Hi /sci/, brainlet here. Can you explain to me why i^i is a real number?
And why according to this page it can have other values?
https://www.math.hmc.edu/funfacts/ffiles/20013.3.shtml
>>8334236
What part do you not understand?
They just use the Euler's formula and substitute x by pi/2 and then raise both sides by i.
>>8334236
The problem lies within the question: How do you even define exponentiation of a general complex number? In the reals, you can easily define
[math] a^b := \exp(b \cdot \log(a)) [/math] for positive [math]a[/math] and arbitrary [math]b[/math]. The definition for general complex [math]a[/math] is a little involved, because the logarithm isn't uniquely defined if we allow complex numbers.
To see this in more detail, consider the basic example
[math]\exp(0) = 1 = \exp(2 \pi i) [/math]. We usually define [math]\log(1) = 0[/math], in line with the first equation here, but following this, [math]\log(1) = 2 \pi i[/math] would be equally sensible. It all comes down to choosing a sensible region, because we can't have multiple function values for the same argument, choosing a so called principal branch.

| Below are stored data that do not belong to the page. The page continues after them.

Lemma struct_decode_indep (input : list byte) (offsets : list Z)
  (offsetIndex : Z) :
  forall fs,
    forallb supported_field fs = true ->
    existsb (fun f => isVariableSizeType (FType f)) fs = false ->
    (forall f, In f fs -> ignores_destination U (FType f)) ->
    forall done a b index,
      has_type_fields fs a = true ->
      has_type_fields fs b = true ->
      struct_decode U fs (fixedSizes_of fs) (len done) input offsets
        offsetIndex (done ++ a) index
      = struct_decode U fs (fixedSizes_of fs) (len done) input offsets
          offsetIndex (done ++ b) index.
Proof.
  induction fs as [|f fs IH]; intros Hs Hv HI done a b index Ta Tb.
  - destruct a; [|discriminate]. destruct b; [|discriminate]. reflexivity.
  - destruct a as [|x a]; [discriminate|].
    destruct b as [|y b]; [discriminate|].
    cbn [has_type_fields] in Ta, Tb. apply andb_true_iff in Ta, Tb.
    destruct Ta as [Tx Ta]. destruct Tb as [Ty Tb].
    cbn [forallb] in Hs. apply andb_true_iff in Hs. destruct Hs as [Hs1 Hs2].
    unfold supported_field in Hs1. apply andb_true_iff in Hs1.
    destruct Hs1 as [Hs1 _].
    cbn [existsb] in Hv. apply orb_false_iff in Hv. destruct Hv as [Hv1 Hv2].
    cbn [struct_decode fixedSizes_of map determineFieldType bind].
    fold (fixedSizes_of fs). rewrite Hv1.
    rewrite !elem_at_app by reflexivity. cbn [bind].
    rewrite !(instantiate_if_ptr_supported _ _ Hs1). cbn [bind].
    rewrite !store_app by reflexivity. cbn [bind].
    rewrite !(SSZFactory_supported _ _ Hs1). cbn [bind].
    pose proof (fixed_size_pos (FType f) Hs1 Hv1) as Hp.
    replace (fixed_size (FType f) =? 0) with false
      by (symmetry; apply Z.eqb_neq; lia).
    destruct (slice input index (add64 index (fixed_size (FType f))))
      as [sub| |]; cbn [bind]; try reflexivity.
    rewrite (HI f (or_introl eq_refl) x sub 0 Tx),
      (HI f (or_introl eq_refl) y sub 0 Ty).
    destruct (U (factory_of (FType f)) (zero (FType f)) (FType f) sub 0)
      as [[j d']| |]; cbn [bind]; try reflexivity.
    rewrite !store_app by reflexivity. cbn [bind].
    replace (done ++ d' :: a) with ((done ++ [d']) ++ a) by reassoc.
    replace (done ++ d' :: b) with ((done ++ [d']) ++ b) by reassoc.
    replace (len done + 1) with (len (done ++ [d']))
      by (rewrite len_app, len_cons, len_nil; lia).
    apply IH; try assumption.
    intros g Hg. apply HI. now right.
Qed.

Lemma has_type_fields_zero (fs : list StructField) :
  forallb supported_field fs = true ->
  has_type_fields fs (zero_fields fs) = true.
Proof.
  induction fs as [|f fs IH]; intros Hs; [reflexivity|].
  cbn [forallb] in Hs. apply andb_true_iff in Hs. destruct Hs as [Hs1 Hs2].
  unfold supported_field in Hs1. apply andb_true_iff in Hs1.
  destruct Hs1 as [Hs1 _].
  cbn [zero_fields map has_type_fields].
  rewrite (has_type_zero _ Hs1). now apply IH.
Qed.

Lemma structSSZ_Unmarshal_indep (fs : list StructField) :
  supported (TStruct fs) = true ->
  isVariableSizeType (TStruct fs) = false ->
  (forall f, In f fs -> ignores_destination U (FType f)) ->
  ignores_destination (fun _ => structSSZ_Unmarshal U) (TStruct fs).
Proof.
  intros Hs Hv HI d input off Hd.
  rewrite supported_struct in Hs. apply andb_true_iff in Hs.
  destruct Hs as [_ Hs]. cbn [isVariableSizeType] in Hv.
  destruct d; try discriminate. rename fields into vs.
  rewrite has_type_struct in Hd.
  unfold structSSZ_Unmarshal. cbn [Fields bind zero FieldValues]. cbv zeta.
  rewrite (countFields_supported fs Hs), firstn_all.
  fold (zero_fields fs).
  pose proof (has_type_fields_zero fs Hs) as Hz.
  pose proof (struct_fixedSizes_typed fs [] vs Hs
                (has_type_fields_length fs vs Hd)) as F1.
  pose proof (struct_fixedSizes_typed fs [] (zero_fields fs) Hs
                (has_type_fields_length fs _ Hz)) as F2.
  cbn [app] in F1, F2. change (len (@nil value)) with 0 in F1, F2.
  rewrite F1, F2. cbn [bind].
  destruct (struct_offsets (fixedSizes_of fs) input off off [])
    as [offsets| |]; cbn [bind]; try reflexivity.
  pose proof (struct_decode_indep input (offsets ++ [len input]) 0 fs Hs Hv
                HI [] vs (zero_fields fs) off Hd Hz) as D.
  cbn [app] in D. change (len (@nil value)) with 0 in D.
  now rewrite D.
Qed.

End IgnoresDestination.

Lemma SSZAble_Unmarshal_indep :
  forall fuel t,
    (type_depth t < fuel)%nat ->
    supported t = true ->
    isVariableSizeType t = false ->
    ignores_destination (SSZAble_Unmarshal fuel) t.
Proof.
  induction fuel as [|fuel IH]; intros t Hd Hs Hv; [lia|].
  destruct t; try (cbn in Hs; discriminate); try (cbn in Hv; discriminate).
  - intros d input off _. reflexivity.
  - intros d input off _. reflexivity.
  - intros d input off _. reflexivity.
  - intros d input off _. reflexivity.
  - intros d input off _. reflexivity.
  - (* TArray *)
    cbn [supported] in Hs. apply andb_true_iff in Hs.
    destruct Hs as [Hs Hn]. cbn [isVariableSizeType] in Hv.
    intros d input off Ht.
    unfold factory_of. rewrite Hv. cbn [SSZAble_Unmarshal].
    apply (basicArraySSZ_Unmarshal_indep (SSZAble_Unmarshal fuel) n t Hs);
      [|exact Ht].
    apply IH; [cbn in Hd; lia | assumption | assumption].
  - (* TStruct *)
    intros d input off Ht. cbn [factory_of SSZAble_Unmarshal].
    apply (structSSZ_Unmarshal_indep (SSZAble_Unmarshal fuel) fields Hs Hv);
      [|exact Ht].
    intros f Hin. apply IH.
    + pose proof (field_depth fields f Hin). lia.
    + rewrite supported_struct in Hs. apply andb_true_iff in Hs.
      destruct Hs as [_ Hs]. rewrite forallb_forall in Hs.
      specialize (Hs f Hin). unfold supported_field in Hs.
      apply andb_true_iff in Hs. tauto.
    + cbn [isVariableSizeType] in Hv.
      destruct (isVariableSizeType (FType f)) eqn:E; [|reflexivity].
      exfalso. assert (X : existsb (fun f => isVariableSizeType (FType f))
                             fields = true)
        by (apply existsb_exists; exists f; tauto).
      congruence.
Qed.



(** * The cached layers of [types/array_roots.go] *)

Lemma lxor_1 (p : Z) :
  0 <= p -> Z.lxor p 1 = if p mod 2 =? 0 then p + 1 else p - 1.
Proof.
  intros Hp. destruct p as [|[q|q|]|]; try reflexivity; try lia.
  - rewrite Pos2Z.inj_xI.
    replace ((2 * Z.pos q + 1) mod 2 =? 0) with false.
    + cbn. lia.
    + symmetry. apply Z.eqb_neq.
      rewrite Z.add_comm, Z.mul_comm, Z.mod_add by lia. discriminate.
  - rewrite Pos2Z.inj_xO.
    replace ((2 * Z.pos q) mod 2 =? 0) with true.
    + cbn. lia.
    + symmetry. apply Z.eqb_eq. rewrite Z.mul_comm.
      now apply Z.mod_mul.
Qed.

Lemma shl1_small (i : Z) : 0 <= i < 64 -> shl1 i = 2 ^ i.
Proof.
  intros H. unfold shl1. apply u64_small.
  split; [apply Z.pow_nonneg; lia | apply Z.pow_lt_mono_r; lia].
Qed.

Section RecomputeProofs.

Variable hash : list byte -> list byte.

Lemma hash_pairs_pairs (layer : list (list byte)) :
  forall l, hash_pairs hash l = Ok layer -> layer = pairs hash l.
Proof.
  induction layer as [|x layer IH]; intros l H.
  - destruct l as [|a [|b rest]]; cbn [hash_pairs pairs] in *;
      try reflexivity; try discriminate.
    destruct (hash_pairs hash rest); discriminate.
  - destruct l as [|a [|b rest]]; cbn [hash_pairs pairs] in *;
      try discriminate.
    destruct (hash_pairs hash rest) as [r| |] eqn:E; cbn [bind] in H;
      try discriminate.
    injection H as <- <-. f_equal. now apply IH.
Qed.

Lemma pairs_length (k : nat) (l : list (list byte)) :
  List.length l = (2 ^ S k)%nat ->
  List.length (pairs hash l) = (2 ^ k)%nat
  /\ tree_root hash k (pairs hash l) = tree_root hash (S k) l.
Proof.
  intros Hl. destruct (hash_pairs_tree hash k l Hl) as [layer [H [L T]]].
  apply hash_pairs_pairs in H. subst layer. now split.
Qed.

End RecomputeProofs.

Lemma elem_at_nat {A} (l : list A) (i : nat) (d : A) :
  (i < List.length l)%nat -> elem_at l (Z.of_nat i) = Ok (nth i l d).
Proof.
  intros H. unfold elem_at, len.
  replace ((0 <=? Z.of_nat i) && (Z.of_nat i <? Z.of_nat (List.length l)))
    with true
    by (symmetry; rewrite andb_true_iff, Z.leb_le, Z.ltb_lt; lia).
  rewrite Nat2Z.id.
  destruct (nth_error l i) as [x|] eqn:E.
  - cbn [of_option]. f_equal. symmetry. now apply nth_error_nth.
  - apply nth_error_None in E. lia.
Qed.

Lemma store_nat {A} (l : list A) (i : nat) (x : A) :
  (i < List.length l)%nat ->
  store l (Z.of_nat i) x = Ok (replace_at l i x).
Proof.
  intros H. unfold store, len, replace_at.
  replace ((0 <=? Z.of_nat i) && (Z.of_nat i <? Z.of_nat (List.length l)))
    with true
    by (symmetry; rewrite andb_true_iff, Z.leb_le, Z.ltb_lt; lia).
  now rewrite Nat2Z.id.
Qed.

Lemma replace_at_length {A} (l : list A) (i : nat) (x : A) :
  (i < List.length l)%nat ->
  List.length (replace_at l i x) = List.length l.
Proof.
  intros H. unfold replace_at.
  rewrite length_app, length_firstn. cbn [List.length].
  rewrite length_skipn. lia.
Qed.

Lemma replace_at_cons {A} (a : A) (l : list A) (i : nat) (x : A) :
  replace_at (a :: l) (S i) x = a :: replace_at l i x.
Proof. reflexivity. Qed.

Lemma nth_replace_at_other {A} (l : list A) (i j : nat) (x d : A) :
  (i < List.length l)%nat -> i <> j ->
  nth j (replace_at l i x) d = nth j l d.
Proof.
  revert i j. induction l as [|a l IH]; intros i j Hi Hij.
  - cbn in Hi. lia.
  - destruct i as [|i].
    + destruct j as [|j]; [congruence|]. reflexivity.
    + rewrite replace_at_cons. destruct j as [|j]; [reflexivity|].
      cbn [nth]. apply IH; [cbn in Hi; lia | congruence].
Qed.

Section RecomputeProofs2.

Variable hash : list byte -> list byte.

Lemma pairs_replace_at :
  forall n l p x,
    List.length l = (2 * n)%nat -> (p < List.length l)%nat ->
    pairs hash (replace_at l p x)
    = replace_at (pairs hash l) (p / 2) (parent_hash hash l p x).
Proof.
  induction n as [|n IH]; intros l p x Hl Hp.
  - destruct l; [cbn in Hp; lia | discriminate].
  - destruct l as [|a [|b rest]]; try (cbn in Hl; lia).
    destruct p as [|[|p]].
    + reflexivity.
    + reflexivity.
    + rewrite !replace_at_cons. cbn [pairs].
      cbn [List.length] in Hl, Hp.
      rewrite (IH rest p x) by lia.
      replace (S (S p) / 2)%nat with (S (p / 2))
        by (change (S (S p)) with (2 + p)%nat;
            rewrite (Nat.add_comm 2 p);
            replace (p + 2)%nat with (p + 1 * 2)%nat by lia;
            rewrite Nat.div_add by lia; lia).
      rewrite replace_at_cons. f_equal. f_equal.
      unfold parent_hash. cbn [Nat.even nth pred].
      destruct (Nat.even p) eqn:E; [reflexivity|].
      destruct p as [|p']; [discriminate | reflexivity].
Qed.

https://en.wikipedia.org/wiki/Principal_branch
So to come back to your original question:
Considering that [math] \exp( i \pi /2) = i [/math], we could choose our principal branch for the logarithm so that [math] \log(i) = i \pi/2 [/math]. Using our previous definition of complex exponentiation, we then find [math]i^i = \exp( i \cdot \log(i)) = \exp(i \cdot i \pi/2) = \exp(- \pi/2)[/math], which is a real number.
However, consider a different principal branch: For example, [math] \exp(i \pi/2 + 2 \pi i) = i [/math] is also completely viable, and would lead us to [math]i^i = \exp(- \pi/2 - 2 \pi)[/math], which is a different real number. And of course we could do this in infinitely many different ways, by adding different multiples of [math]2 \pi i[/math]. So our definition of complex exponentiation depends on the choice of branch, and thusly we won't have a well defined value of [math]i^i[/math] in general without any specification.
Let's see how broken my Tex is here now.
>>8334289
gtfo
>>8334236
Go buy a book on the complex plane and read about it.
>>8334236
i = e^i*(pi/2 + 2pi*k)
i^i = (e^i*(pi/2 + 2pi*k))^i = e^i*i*(pi/2 + 2pi*k)
= e^(-pi/2 - 2pi*k)
>>8334292
Dumb nigger fuck off
>>8335239
Go eat a bag of dicks faggot
>>8334265
Well, that was extremely insigthful, thank. I assume that is not true for real numbers elevated to a complex number, right? Does Euler's identity just -1 or does it have multiple values?
>>8335342
Actually, whenever you allow complex numbers in your equations, the exponential function loses its injectivity, i.e. we'll have [math]\exp(a) = \exp(b)[/math] for some [math]a \neq b [/math], since we can always just choose [math]b = a + 2 \pi k[/math] for any integer [math] k[/math]. So even simple exponentiation like [math]2^{1/2}[/math] could change with our definition:
[math]2^{1/2} = \exp(1/2 \cdot \log(2))[/math]. Remember that we conventionally identify [math]2^{1/2} = \sqrt{2} = 1.414\dots[/math], so we identify it with the positive real number which gives you [math]2[/math] when squared. So like before, making the replacement [math]\log(2) \mapsto \log(2) + 2 \pi i[/math] (because [math]\exp(\log(2)) = 2 = \exp(\log(2) + 2 \pi i)[/math], we'll find
[math]2^{1/2} = \exp(1/2 \cdot \log(2) + i \pi) = - \exp(1/2 \cdot \log(2)) = - \sqrt{2}[/math].
So even for simple rational exponents, things can get weird. Which is why mathematicians sometimes shudder when having to include square roots (or general n-th roots) in their calculations: Depending on the context, you'll always have to include the possibility of replacing your positive square root with the corresponding negative one. And we see this correspond very nicely to the choice of our logarithm, so with the choice of our principal branch.
So back to your question: Yep, real numbers elevated to a complex number will be in general multi-valued as well. The most general non-ambiguous case is [math]z^k[/math] with complex [math]z[/math] and integer [math]k[/math].
Euler's identity [math]\exp(\pi i) = -1[/math] however is completely well-defined without having to specify anything: The exponential function defined by its power series doesn't involve any arbitrary choices, so we can talk about [math]\exp(anything)[/math] without having to specify. We do also have [math]\exp(\pi i + 2 \pi i) = \exp(3 \pi i) = -1 [/math] of course, but that's not too insightful.